The result of this erasure is that instead of seeming like the all-encompassing companion to more encyclopedic works like The Draconomicon, Lords of Madness‘ write-ups felt like shortened, crib notes version of these many weird creatures. Not only had several of them received more detail before, but what was here simplified the aberrations it covered and with this flattened them and made them less interesting. The best parts of the book are the chapters on creatures like aboleths and grell whose backgrounds were sketchier until now, but when it came to the mind flayers, beholders, and neogi, who’ve had a lot written about them in the past, I was far more disappointed. 

You’d think a book with art like this would contain a lot more coverage of the Far Realm, but that just isn’t the case.

Oh, and while speaking (very briefly) of the grell, they apparently originated in a distant Prime plane filled with weirdness before traveling by way of the Plane of Shadows to more normal parts of the Prime. Which is a great planar origin—I always love exploring how weird the Prime Material Plane can be—but unfortunately not one that lasted. Apparently they were later retconned just a few later into being from the Far Realm after all, which just drives me crazy. Come on, Wizards, don’t you even read your own works anymore? If I can do this paltry research for a free column on the world’s most obscure game website, you can do better for officially published books. 


As much as I’m tempted to prattle on even more about how bad a job this book does with the game’s continuity—I get it, ok, they don’t care at all about the game’s canon, even though it’s not that complicated and it’s grating to old fans when they continually screw it up and retcon things over and over again—I actually liked this book for what it was, and even liked a few planar bits that managed to sneak into the work.

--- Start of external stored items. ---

Lemma handler_v0_launch_witness :
  handler_v0 (slow_env 4000) (str "hello.localhost") init_world =
  Ret (Error500_0 (E0Timeout 4000))
    (mkWorld ∅ false (∅ ∪ {[0]}) ∅ 1 0 ([] ++ [Spawn 0 (str "/t/hello") (str "sleep 60") 4000])).
Proof.
  refine (handler_v0_launch (slow_env 4000) (str "hello.localhost") (str "web: sleep 60") 4000 init_world
            _ _ _ _ _ _ _ _); vm_compute; try reflexivity. discriminate.
Defined.

(** X: a request answered by main.go's handler, composed with a later
    tick of main.go's reaper: the tick completes and releases [mu]; if
    at most [idleTTL] has passed since the request the name's record
    (with the proxy answered with) survives, otherwise it is removed
    and its child has been killed. *)
Theorem request_then_reap_v0 (env env' : Env) (host : gostring) (w w1 : World) (port : Z) :
  mu w = false -> handler_v0 env host w = Ret (Proxied0 port) w1 ->
  exists w2, reaper_tick_v0 env' w1 = Ret tt w2 /\ mu w2 = false /\
    ((now env' - now env <= idleTTL)%Z ->
       exists a, apps w2 !! routeName (domain env) host = Some a /\ p a = port /\ t a = now env) /\
    ((now env' - now env > idleTTL)%Z ->
       apps w2 !! routeName (domain env) host = None /\
       exists a, apps w1 !! routeName (domain env) host = Some a /\ p a = port /\
         Kill (c a) ∈ trace w2).
Proof.
  intros Hmu H. destruct (handler_v0_inv env host w _ w1 Hmu H) as (Hmu1 & _ & Hp).
  destruct (Hp port eq_refl) as (a & Ha & Hta & Hpa).
  destruct (reaper_tick_v0_run env' w1 Hmu1) as (w2 & Hrun & Hmu2 & Happs & Hkill).
  exists w2. split; [exact Hrun|]. split; [exact Hmu2|]. split.
  - intros Hle. exists a. rewrite Happs, Ha. rewrite bool_decide_eq_false_2 by lia. auto.
  - intros Hgt. split; [rewrite Happs, Ha; rewrite bool_decide_eq_true_2 by lia; reflexivity|].
    exists a. split; [exact Ha|]. split; [exact Hpa|]. apply (Hkill _ a Ha). lia.
Qed.
(** * Late fusion of expert logits: [mustard_fusion.py] and [sarc_fusion.py]

    A shallow embedding of the record loader, the fusion strategies and the
    metric evaluation of [expert_fusion/mustard_fusion.py] and
    [expert_fusion/sarc/sarc_fusion.py], with the properties stated about
    them.

    Python dictionaries keep insertion order, and several strategies rely on
    it ([zip(weights, data["logits"].values())]); they are association lists
    updated in place.  Their contents as finite maps are recovered by
    [index_of] (a [gmap]).

    The arithmetic of the scripts is that of IEEE binary64 numbers.  The
    code is written once over the interface [Scalar] and read at two
    instances: the binary64 numbers of the kernel ([PrimFloat], with the
    exponential of the C library as a parameter), which evaluates, and the
    real numbers, where exact statements about probabilities such as 0.81
    make sense. *)

From Stdlib Require Import ZArith QArith Reals Lra Lia List String Bool.
From Stdlib Require Import Floats.
From stdpp Require Import base option list gmap strings.

Import ListNotations.
Local Open Scope string_scope.
Local Open Scope Z_scope.

(** ** Numbers *)

(** The operations the scripts use on numbers.  [sleb], [sltb] and [seqb]
    are Python's [<=], [<] and [==]; [of_nat] is the conversion of a length
    to a number in [sum(x) / len(x)]. *)
Class Scalar (F : Type) : Type := {
  szero : F;
  sadd : F -> F -> F;
  smul : F -> F -> F;
  sdiv : F -> F -> F;
  sexp : F -> F;
  sltb : F -> F -> bool;
  sleb : F -> F -> bool;
  seqb : F -> F -> bool;
  of_nat : nat -> F
}.

(** [x > y] is [y < x]. *)
Definition sgtb {F} `{Scalar F} (x y : F) : bool := sltb y x.

(** What every instance below satisfies and the general statements need:
    [<] is a strict order as far as these three facts go, and a number that
    is not a NaN is [<=] itself. *)
Class ScalarLaws (F : Type) `{Scalar F} : Prop := {
  sltb_irrefl : forall x : F, sltb x x = false;
  sltb_asym : forall x y : F, sltb x y = true -> sltb y x = false;
  sleb_refl : forall x : F, seqb x x = true -> sleb x x = true
}.

(** Binary64.  [np_exp] stands for the exponential of the platform. *)
Definition float_of_nat (n : nat) : float := PrimFloat.of_uint63 (Uint63.of_Z (Z.of_nat n)).

Definition float_scalar (np_exp : float -> float) : Scalar float := {|
  szero := PrimFloat.zero;
  sadd := PrimFloat.add;
  smul := PrimFloat.mul;
  sdiv := PrimFloat.div;
  sexp := np_exp;
  sltb := PrimFloat.ltb;
  sleb := PrimFloat.leb;
  seqb := PrimFloat.eqb;
  of_nat := float_of_nat
|}.

(** An exponential on binary64 to evaluate with: the argument is divided by
    [4096], the series of the exponential is summed to its 18th term, and
    the sum is squared twelve times.  It is close to the exponential of the
    C library, not equal to it bit for bit, and overflows where that one
    does. *)
Definition exp_series_sum (x : float) : float :=
  fold_right (fun k acc => 1 + x * acc / k)%float 1%float
    (map float_of_nat (seq 1 17)).

Fixpoint square_times (n : nat) (y : float) : float :=
  match n with
  | O => y
  | S n' => square_times n' (y * y)%float
  end.

Definition exp_series (x : float) : float :=
  if (x <? 0)%float
  then (1 / square_times 12 (exp_series_sum (- x / 4096)))%float
  else square_times 12 (exp_series_sum (x / 4096))%float.

(** Real numbers. *)
Definition Rltb (x y : R) : bool := if Rlt_dec x y then true else false.
Definition Rleb (x y : R) : bool := if Rle_dec x y then true else false.
Definition Reqb (x y : R) : bool := if Req_dec_T x y then true else false.

Definition real_scalar : Scalar R := {|
  szero := 0%R;
  sadd := Rplus;
  smul := Rmult;
  sdiv := Rdiv;
  sexp := exp;
  sltb := Rltb;
  sleb := Rleb;
  seqb := Reqb;
  of_nat := INR
|}.

(** ** Python values and exceptions *)

(** The exceptions the scripts can raise. *)
Inductive py_error : Type :=
  | AssertionError (msg : string)
  | KeyError (key : string)
  | ValueError
  | IndexError
  | StopIteration
  | ZeroDivisionError.

(** A computation that returns or raises. *)
Definition result : Type -> Type := sum py_error.
Definition Ok {A} (x : A) : result A := inr x.
Definition Raise {A} (e : py_error) : result A := inl e.

#[global] Instance result_ret : MRet result := fun _ x => inr x.
#[global] Instance result_bind : MBind result := fun _ _ f m =>
  match m with inl e => inl e | inr x => f x end.
#[global] Instance result_fmap : FMap result := fun _ _ f m =>
  match m with inl e => inl e | inr x => inr (f x) end.

(** A [dict]: keys in insertion order, each key once.  Assigning to a key
    that is present keeps its position; a new key goes last. *)
Definition pydict (V : Type) : Type := list (string * V).

Fixpoint dict_get {V} (k : string) (d : pydict V) : option V :=
  match d with
  | [] => None
  | (k', v) :: d' => if String.eqb k k' then Some v else dict_get k d'
  end.

Fixpoint dict_set {V} (k : string) (v : V) (d : pydict V) : pydict V :=
  match d with
  | [] => [(k, v)]
  | (k', v') :: d' =>
      if String.eqb k k' then (k, v) :: d' else (k', v') :: dict_set k v d'
  end.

In particular, I was fond of Mak Thuum Ngatha, who is described as “an entity from the Far Realm.” Other deities would have this trait retconned into their past, but as far as I’m aware this being was always from there, and is suitably a weirdo worshiped only by weirdo races. I also appreciate that The Patient One isn’t yet conflated with Tharizdun, though it seems possible the later’s mention here is one of the first seeds of his return to wild prominence in the game’s meta-story.

So yeah, it’s a book that does a bad job with the game’s continuity. Some of its ideas are still inspired, such as its invention of the Ebon Mirror and Codex Anathema, but as with other third edition books it feels a bit afraid of saying anything definite in fear of ruining someone’s homebrew campaign. Often, tie-in Dragon articles seem like they really should’ve been part of the original work, but in this case I’m quite happy that it wasn’t. Cordell’s essay is a wonderful combination of lore and crunch that continues growing the multiverse in an interesting new direction, while Lords of Madness for the most part erases both lore and parts of the game’s cosmology. This is a book I was quite excited to delve into, as these monster-focused compendiums were one of the best parts of D&D‘s third edition, but despite excellent writing and art, it was the ideas themselves that left me disappointed here, leaving me to reluctantly suggest giving the work a skip.